— What you are asked to do —
There is material below. Print exactly the lines starting at the line with "destruct (Hf a" and ending at the line with "(** [moves le", ends included, and no others.

— Records provided —
(** *** Reasoning about effects

    [safe le w0 m Q]: run in any world after [w0] in the order [le], the
    computation moves the world along [le] whatever its outcome, and if it
    returns [a] then [Q a] holds of the world it returns in. *)
Section Safe.
Context {W : Type} (le : W -> W -> Prop) `{!PreOrder le}.

Definition safe {A} (w0 : W) (m : M W A) (Q : A -> W -> Prop) : Prop :=
  forall w, le w0 w -> le w (m w).2 /\ forall a, (m w).1 = Ok a -> Q a (m w).2.

Lemma safe_ret {A} w0 (a : A) (Q : A -> W -> Prop) :
  (forall w, le w0 w -> Q a w) -> safe w0 (mret a) Q.
Proof. intros HQ w Hw. split; [done|]. intros ? [= <-]. by apply HQ. Qed.

Lemma safe_throw {A} w0 e (Q : A -> W -> Prop) : safe w0 (throwM e) Q.
Proof. by intros w Hw. Qed.

Lemma safe_lift {A} w0 (r : result A) : safe w0 (liftM r) (fun a _ => r = Ok a).
Proof. by intros w Hw. Qed.

Lemma safe_require w0 b e : safe w0 (requireM b e) (fun _ _ => b = true).
Proof. intros w Hw. split; [done|]. intros []. by destruct b. Qed.

Lemma safe_bind {A B} w0 (m : M W A) (f : A -> M W B) Q R :
  safe w0 m Q -> (forall a w, le w0 w -> Q a w -> safe w (f a) R) -> safe w0 (m ≫= f) R.
Proof.
  intros Hm Hf w Hw. destruct (Hm w Hw) as [Hs HQ].
  unfold mbind, M_bind. destruct (m w) as [[a|e] w1]; cbn in *; [|done].
  destruct (Hf a w1) with w1 as [Hs' HR]; [by etrans|auto|done|].
  split; [by etrans|done].
Qed.

Lemma safe_weaken {A} w0 (m : M W A) (Q R : A -> W -> Prop) :
  safe w0 m Q -> (forall a w, le w0 w -> Q a w -> R a w) -> safe w0 m R.
Proof.
  intros Hm HQR w Hw. destruct (Hm w Hw) as [Hs HQ]. split; [done|].
  intros a Ha. apply HQR; [by etrans|by apply HQ].
Qed.
End Safe.

(** [moves le m]: whatever its outcome, the computation moves the world along [le]. *)
Definition moves {W A} (le : W -> W -> Prop) (m : M W A) : Prop := forall w, le w (m w).2.

Section Moves.
Context {W : Type} (le : W -> W -> Prop) `{!PreOrder le}.

Lemma moves_ret {A} (a : A) : moves le (mret a).
Proof. by intros w. Qed.

Lemma moves_throw {A} e : moves le (throwM (A := A) e).
Proof. by intros w. Qed.

Lemma moves_lift {A} (r : result A) : moves le (liftM r).
Proof. by intros w. Qed.

Lemma moves_require b e : moves le (requireM b e).
Proof. by intros w. Qed.

Lemma moves_bind {A B} (m : M W A) (f : A -> M W B) :
  moves le m -> (forall a, moves le (f a)) -> moves le (m ≫= f).
Proof.
  intros Hm Hf w. specialize (Hm w). unfold mbind, M_bind. destruct (m w) as [[a|e] w1]; cbn in *; [|done]. etrans; [done|]. apply Hf.
Qed.

Lemma moves_safe {A} (m : M W A) w0 : moves le m -> safe le w0 m (fun _ _ => True).
Proof. intros Hm w _. split; [apply Hm|done]. Qed.
End Moves.

(** Goes through a computation; what its operations do is found in the context. *)
Ltac moves := repeat (cbv beta zeta; match goal with
  | |- moves _ (mbind _ _) => apply moves_bind; [exact _| |intros ?]
  | |- moves _ (mret _) => apply moves_ret; exact _
  | |- moves _ (throwM _) => apply moves_throw; exact _
  | |- moves _ (liftM _) => apply moves_lift; exact _
  | |- moves _ (requireM _ _) => apply moves_require; exact _
  | |- moves _ (match ?x with _ => _ end) => destruct x
  | H : _ |- moves _ _ => simple apply H
  end).

(** [returns m w Q]: from [w], [m] returns some [a] in some [w'] with [Q a w']. *)
Definition returns {W A} (m : M W A) (w : W) (Q : A -> W -> Prop) : Prop :=
  exists a w', m w = (Ok a, w') /\ Q a w'.

Lemma returns_ret {W A} (a : A) (w : W) (Q : A -> W -> Prop) : Q a w -> returns (mret a) w Q.
Proof. intros. by exists a, w. Qed.

Lemma returns_lift {W A} (r : result A) a (w : W) (Q : A -> W -> Prop) :
  r = Ok a -> Q a w -> returns (liftM r) w Q.
Proof. intros ->. by exists a, w. Qed.

Lemma returns_require {W} b e (w : W) (Q : unit -> W -> Prop) :
  b = true -> Q tt w -> returns (requireM b e) w Q.
Proof. intros ->. by exists tt, w. Qed.

Lemma returns_bind {W A B} (m : M W A) (f : A -> M W B) w Q :
  returns m w (fun a w' => returns (f a) w' Q) -> returns (m ≫= f) w Q.
Proof.
  intros (a & w' & Hm & b & w'' & Hf & HQ). exists b, w''. unfold mbind, M_bind. by rewrite Hm.
Qed.

Lemma returns_weaken {W A} (m : M W A) w (Q R : A -> W -> Prop) :
  returns m w Q -> (forall a w', Q a w' -> R a w') -> returns m w R.
Proof. intros (a & w' & ? & ?) ?. exists a, w'. auto. Qed.

(** [runs F m w Q]: from [w], [m] either returns some [a] in some [w'] with
    [Q a w'], or throws an error of [F]. *)
Definition runs {W A} (F : string -> Prop) (m : M W A) (w : W) (Q : A -> W -> Prop) : Prop :=
  match m w with (Ok a, w') => Q a w' | (Throw e, _) => F e end.

Lemma runs_ret {W A} F (a : A) (w : W) (Q : A -> W -> Prop) : Q a w -> runs F (mret a) w Q.
Proof. done. Qed.

Lemma runs_lift {W A} F (r : result A) a (w : W) (Q : A -> W -> Prop) :
  r = Ok a -> Q a w -> runs F (liftM r) w Q.
Proof. by intros ->. Qed.

Lemma runs_require {W} F b e (w : W) (Q : unit -> W -> Prop) :
  b = true -> Q tt w -> runs F (requireM b e) w Q.
Proof. by intros ->. Qed.

Lemma runs_bind {W A B} F (m : M W A) (f : A -> M W B) w Q :
  runs F m w (fun a w' => runs F (f a) w' Q) -> runs F (m ≫= f) w Q.
Proof. unfold runs, mbind, M_bind. by destruct (m w) as [[] ?]. Qed.

Lemma runs_weaken {W A} F (m : M W A) w (Q R : A -> W -> Prop) :
  runs F m w Q -> (forall a w', Q a w' -> R a w') -> runs F m w R.
Proof. unfold runs. destruct (m w) as [[] ?]; auto. Qed.

(** Both kinds of triple at once. *)
Lemma runs_safe {W A} (le : W -> W -> Prop) `{!PreOrder le} F (m : M W A) w Q R :
  runs F m w Q -> safe le w m R -> runs F m w (fun a w' => Q a w' /\ R a w' /\ le w w').
Proof.
  intros Hr Hs. destruct (Hs w ltac:(reflexivity)) as [Hle HR]. unfold runs in *.
  destruct (m w) as [[a|e] w']; [|done]. split_and!; [done|by apply HR|done].
Qed.

(** [triple P m Q E]: from a world with [P] a computation returns with [Q] or throws with [E]. *)
Definition triple {W A} (P : W -> Prop) (m : M W A) (Q : A -> W -> Prop) (E : W -> Prop) : Prop :=
  forall w, P w -> match m w with (Ok a, w') => Q a w' | (Throw _, w') => E w' end.

Lemma triple_bind {W A B} (P : W -> Prop) (m : M W A) (f : A -> M W B) Q R E :
  triple P m Q E -> (forall a, triple (Q a) (f a) R E) -> triple P (m ≫= f) R E.
Proof. intros Hm Hf w Hw. unfold mbind, M_bind. specialize (Hm w Hw). destruct (m w) as [[a|e] w']; [by apply Hf|done]. Qed.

— Reply to the exercise —
  destruct (Hf a w1) with w1 as [Hs' HR]; [by etrans|auto|done|].
  split; [by etrans|done].
Qed.

Lemma safe_weaken {A} w0 (m : M W A) (Q R : A -> W -> Prop) :
  safe w0 m Q -> (forall a w, le w0 w -> Q a w -> R a w) -> safe w0 m R.
Proof.
  intros Hm HQR w Hw. destruct (Hm w Hw) as [Hs HQ]. split; [done|].
  intros a Ha. apply HQR; [by etrans|by apply HQ].
Qed.
End Safe.

(** [moves le m]: whatever its outcome, the computation moves the world along [le]. *)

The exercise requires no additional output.